By Dane Ambler
New Zealand technology company ARANZ Geo is helping with the global challenge of safely disposing of nuclear waste.
ARANZ Geo's Leapfrog 3D geological modelling software has been used by Finnish spent nuclear fuel disposal company Posiva to understand and manage geological risk for the construction of a final disposal facility for spent nuclear fuel.
The software enables geologists to model geology at the nuclear repository site by using "CAT scan-like" interactive 3D modelling, said chief executive Shaun Maloney.
"Our technology allows them to identify natural hazards. You need a deep understanding of the geology using IT and algorithms. We are using medical-grade 3D modelling which is remarkably detailed," Maloney said.
"It's one of the biggest challenges of our time. The safe disposal of radioactive waste is so important to solving a global problem. Our technology can readily tackle the magnitude and complexity of geological modelling to identify and manage geology that is suitable for long-term storage."
The complex mapping requires accurate geological understanding based on the latest information, used in a very transparent way and shared across all project stakeholders, said Posiva's research manager, structural geologist Jussi Mattila.
"Leapfrog allows our geology team to handle numerous inputs of disparate data types, and comprehend the impact in dynamic 3D models to gain an accurate picture of the geology."
Finland is leading the way with their project for a high-level geological repository. There are now 449 nuclear power plants in more than 30 countries, which generate more than 10 per cent of the world's electricity production.

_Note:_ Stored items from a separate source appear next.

(** * Habit tracker front-end: shallow embedding of [static/js/app.js]

    The file [static/js/app.js] holds two successive versions of the
    front-end; the first one (its lines 1-280) is the one embedded here.

    Modelling choices, all taken from the source:
    - the page is a finite map from element ids to elements, so that
      [document.getElementById] is a map lookup that may fail, exactly as
      the guards [if (!canvas || !placeholder) return;] expect; an element
      records what the script writes to it (class list, text, value,
      style, attributes, listeners, children);
    - the three module-level variables [habitChart], [currentHabitId] and
      [currentRange] are fields of the application state;
    - chart instances live in a store indexed by handles, so that a chart
      that was created and never destroyed is observable;
    - [async] functions are run to completion, one at a time: an [await]
      is sequential composition, a rejected promise is a thrown value, and
      [try { .. } catch (err) { .. }] is the [try_catch] combinator;
    - the HTTP server and the charting library are an oracle ([Host]): it
      answers every request, chosen freely per request and per position in
      the sequence of requests; a body is either not JSON or a value of
      the shape the API announces, with the fields the script defends
      against, or dereferences, optional;
    - habit identifiers are the integers the API hands out (the selector's
      change handler reads them back with [parseInt]); [null] is [None];
      the script holds them as numbers, which are these integers as long
      as they are safe integers (below 2^53 in magnitude);
    - a text is the sequence of the bytes of its UTF-8 encoding; the
      white space that [trim] removes is the white space and the line
      terminators of ECMAScript, each recognised by its bytes;
    - a timestamp that is not a date has no time value ([NaN]); the order
      in which [sort] then leaves the journal is the engine's, an oracle;
    - a finite JavaScript number is the rational it denotes: comparison,
      [Math.round], [Math.min], [Math.max] and [toFixed] are exact on it.

    Left out: the timers that remove a toast, the colours read from the
    style sheet, the options that only style the chart, and the reset of
    the zoom. The fill of the actual line, the navigation bar, the theme
    switch and [modal.js] are embedded on their own, after the
    observations on the page. *)

From Stdlib Require Import ZArith QArith Qround Qabs Qminmax Lqa String Ascii List Sorted DecimalString DecimalPos.
From stdpp Require Import gmap strings list.

Set Warnings "-register-all".
Local Open Scope Z_scope.

(** ** JavaScript values and numbers *)

Inductive JsNumber :=
| Finite (q : Q)
| PosInfinity
| NegInfinity
| NaN.

Inductive JsValue :=
| JsUndefined
| JsNull
| JsBool (b : bool)
| JsString (s : string)
| JsNum (n : JsNumber).


Definition Qlt_bool (a b : Q) : bool := negb (Qle_bool b a).
(** [schedule(card, grade, nowDate)].  The [let]s shadow one another in
    the order of the assignments in the [switch]. *)
Definition schedule (card : Card) (grade : string) (nowDate : Z) : result Card :=
  let c := card in
  let interval := or_Z (card_interval c) 0 in
  let ease := or_Q (card_ease c) 2.5 in
  let reps := or_Z (card_reps c) 0 in
  let lapses := or_Z (card_lapses c) 0 in
  let finish (interval : Z) (ease : Q) (reps lapses : Z) : result Card :=
    let due := nowDate + interval * day_ms in
    Ok {| card_deckId := card_deckId c;
          card_noteId := card_noteId c;
          card_due := due;
          card_interval := val interval;
          card_ease := val ease;
          card_reps := val reps;
          card_lapses := val lapses;
          card_state := st_review |} in
  if String.eqb grade "again" then
    let lapses := js_add lapses 1 in
    let reps := 0 in
    let ease := Math_max 1.3 (ease - 0.2) in
    let interval := 1 in
    finish interval ease reps lapses
  else if String.eqb grade "hard" then
    let ease := Math_max 1.3 (ease - 0.15) in
    let interval :=
      Z.max 1 (Math_round (inject_Z (Z.max 1 interval) * 1.2)) in
    let reps := js_add reps 1 in
    finish interval ease reps lapses
  else if String.eqb grade "good" then
    let interval :=
      if reps =? 0 then 1
      else if reps =? 1 then 6
      else Z.max 1 (Math_round (inject_Z interval * ease)) in
    let reps := js_add reps 1 in
    finish interval ease reps lapses
  else if String.eqb grade "easy" then
    let ease := Math_min 3.5 (ease + 0.15) in
    let interval :=
      if reps =? 0 then 4
      else Z.max 1 (Math_round (inject_Z interval * (ease + 0.2))) in
    let reps := js_add reps 1 in
    finish interval ease reps lapses
  else Throw (Error "Unknown grade").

ARANZ Geo is contributing globally to a wide variety of other mining, civil, environmental and energy industry projects, including geothermal energy, hydro dams, transport tunnels, mining, water quality and resource management projects.
From a small Christchurch-based research company that employed 20 people in 2010, ARANZ's revenue was increasing by 25 per cent every year, Maloney said.
"We're taking on dozens of challenging projects in over 30 countries from our global headquarters in New Zealand, and 13 other offices around the world; that's what gets our 184 people out of bed every morning."